**WHAT THE TASK REQUIRES:** Spot each line in the data below containing "Hnil" and copy it.

**RECORD SET:**
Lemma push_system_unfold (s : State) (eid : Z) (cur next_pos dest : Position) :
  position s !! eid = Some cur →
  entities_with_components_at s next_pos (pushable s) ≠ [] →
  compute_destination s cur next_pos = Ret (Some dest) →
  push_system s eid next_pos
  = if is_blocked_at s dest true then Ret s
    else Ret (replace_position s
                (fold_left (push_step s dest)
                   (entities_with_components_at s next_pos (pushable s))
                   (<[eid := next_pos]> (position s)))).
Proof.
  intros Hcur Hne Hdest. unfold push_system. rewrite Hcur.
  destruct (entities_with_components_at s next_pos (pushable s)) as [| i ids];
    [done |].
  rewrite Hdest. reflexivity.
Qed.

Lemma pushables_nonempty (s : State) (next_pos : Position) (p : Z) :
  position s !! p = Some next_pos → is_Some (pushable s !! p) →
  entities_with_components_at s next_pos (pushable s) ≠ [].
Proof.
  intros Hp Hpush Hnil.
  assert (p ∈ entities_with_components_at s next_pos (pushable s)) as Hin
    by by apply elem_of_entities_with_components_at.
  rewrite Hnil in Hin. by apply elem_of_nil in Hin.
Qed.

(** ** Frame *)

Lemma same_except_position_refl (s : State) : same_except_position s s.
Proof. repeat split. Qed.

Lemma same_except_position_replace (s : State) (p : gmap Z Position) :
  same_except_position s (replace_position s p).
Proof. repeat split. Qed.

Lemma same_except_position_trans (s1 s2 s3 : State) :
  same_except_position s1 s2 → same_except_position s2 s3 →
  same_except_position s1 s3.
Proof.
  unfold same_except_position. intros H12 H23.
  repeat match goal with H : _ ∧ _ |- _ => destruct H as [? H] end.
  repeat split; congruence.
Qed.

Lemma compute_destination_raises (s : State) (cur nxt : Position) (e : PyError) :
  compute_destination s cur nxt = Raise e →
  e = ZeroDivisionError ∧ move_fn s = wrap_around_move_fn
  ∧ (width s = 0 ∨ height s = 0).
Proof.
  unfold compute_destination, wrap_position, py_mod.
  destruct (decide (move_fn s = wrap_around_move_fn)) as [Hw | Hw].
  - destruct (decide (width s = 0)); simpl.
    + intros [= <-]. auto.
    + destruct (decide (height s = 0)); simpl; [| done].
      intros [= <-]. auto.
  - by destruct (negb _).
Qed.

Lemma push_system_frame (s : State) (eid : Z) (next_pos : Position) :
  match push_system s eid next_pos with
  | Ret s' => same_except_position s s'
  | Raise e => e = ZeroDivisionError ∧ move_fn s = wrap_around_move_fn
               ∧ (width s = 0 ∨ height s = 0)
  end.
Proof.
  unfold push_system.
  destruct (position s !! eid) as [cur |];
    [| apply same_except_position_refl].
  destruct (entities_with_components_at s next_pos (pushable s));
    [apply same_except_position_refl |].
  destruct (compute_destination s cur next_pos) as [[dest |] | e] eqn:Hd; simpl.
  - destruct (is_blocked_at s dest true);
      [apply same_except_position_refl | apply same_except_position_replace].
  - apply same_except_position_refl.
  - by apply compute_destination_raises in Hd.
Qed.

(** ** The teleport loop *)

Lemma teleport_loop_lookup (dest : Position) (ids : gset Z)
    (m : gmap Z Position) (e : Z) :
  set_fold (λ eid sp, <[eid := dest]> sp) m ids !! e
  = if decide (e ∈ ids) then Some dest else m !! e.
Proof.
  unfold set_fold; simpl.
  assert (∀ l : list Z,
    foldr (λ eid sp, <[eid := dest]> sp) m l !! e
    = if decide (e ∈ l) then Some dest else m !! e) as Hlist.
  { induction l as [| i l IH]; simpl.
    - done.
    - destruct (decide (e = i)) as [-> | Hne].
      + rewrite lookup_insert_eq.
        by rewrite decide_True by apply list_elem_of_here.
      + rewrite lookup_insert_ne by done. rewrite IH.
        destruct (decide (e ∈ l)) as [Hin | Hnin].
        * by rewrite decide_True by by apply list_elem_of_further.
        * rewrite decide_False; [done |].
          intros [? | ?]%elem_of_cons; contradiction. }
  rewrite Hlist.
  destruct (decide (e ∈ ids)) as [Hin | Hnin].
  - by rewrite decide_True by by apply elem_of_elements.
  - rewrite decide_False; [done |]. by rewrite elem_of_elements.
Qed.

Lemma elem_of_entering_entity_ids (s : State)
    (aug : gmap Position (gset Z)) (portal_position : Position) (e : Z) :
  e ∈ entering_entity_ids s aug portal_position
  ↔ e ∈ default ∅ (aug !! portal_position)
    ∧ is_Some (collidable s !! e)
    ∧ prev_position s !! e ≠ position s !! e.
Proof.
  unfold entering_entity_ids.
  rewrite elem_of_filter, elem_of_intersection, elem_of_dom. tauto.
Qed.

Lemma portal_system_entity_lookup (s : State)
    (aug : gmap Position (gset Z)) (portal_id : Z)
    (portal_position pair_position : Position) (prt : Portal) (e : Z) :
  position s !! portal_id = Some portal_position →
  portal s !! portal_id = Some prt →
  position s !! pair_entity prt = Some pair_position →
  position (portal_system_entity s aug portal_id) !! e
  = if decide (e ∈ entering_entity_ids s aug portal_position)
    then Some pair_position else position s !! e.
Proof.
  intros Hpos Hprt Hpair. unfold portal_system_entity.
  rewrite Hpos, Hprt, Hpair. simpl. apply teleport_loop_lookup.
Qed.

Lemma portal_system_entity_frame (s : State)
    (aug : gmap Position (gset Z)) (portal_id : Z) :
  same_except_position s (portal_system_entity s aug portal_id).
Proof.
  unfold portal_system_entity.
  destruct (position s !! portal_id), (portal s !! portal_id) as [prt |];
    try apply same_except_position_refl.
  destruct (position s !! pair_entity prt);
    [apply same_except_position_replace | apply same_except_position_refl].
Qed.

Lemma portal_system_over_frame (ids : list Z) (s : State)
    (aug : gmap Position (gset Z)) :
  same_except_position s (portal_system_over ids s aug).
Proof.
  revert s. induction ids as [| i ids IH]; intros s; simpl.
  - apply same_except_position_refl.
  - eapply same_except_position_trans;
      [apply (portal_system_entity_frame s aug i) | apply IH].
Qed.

**OUTPUT:**
  intros Hp Hpush Hnil.
  rewrite Hnil in Hin. by apply elem_of_nil in Hin.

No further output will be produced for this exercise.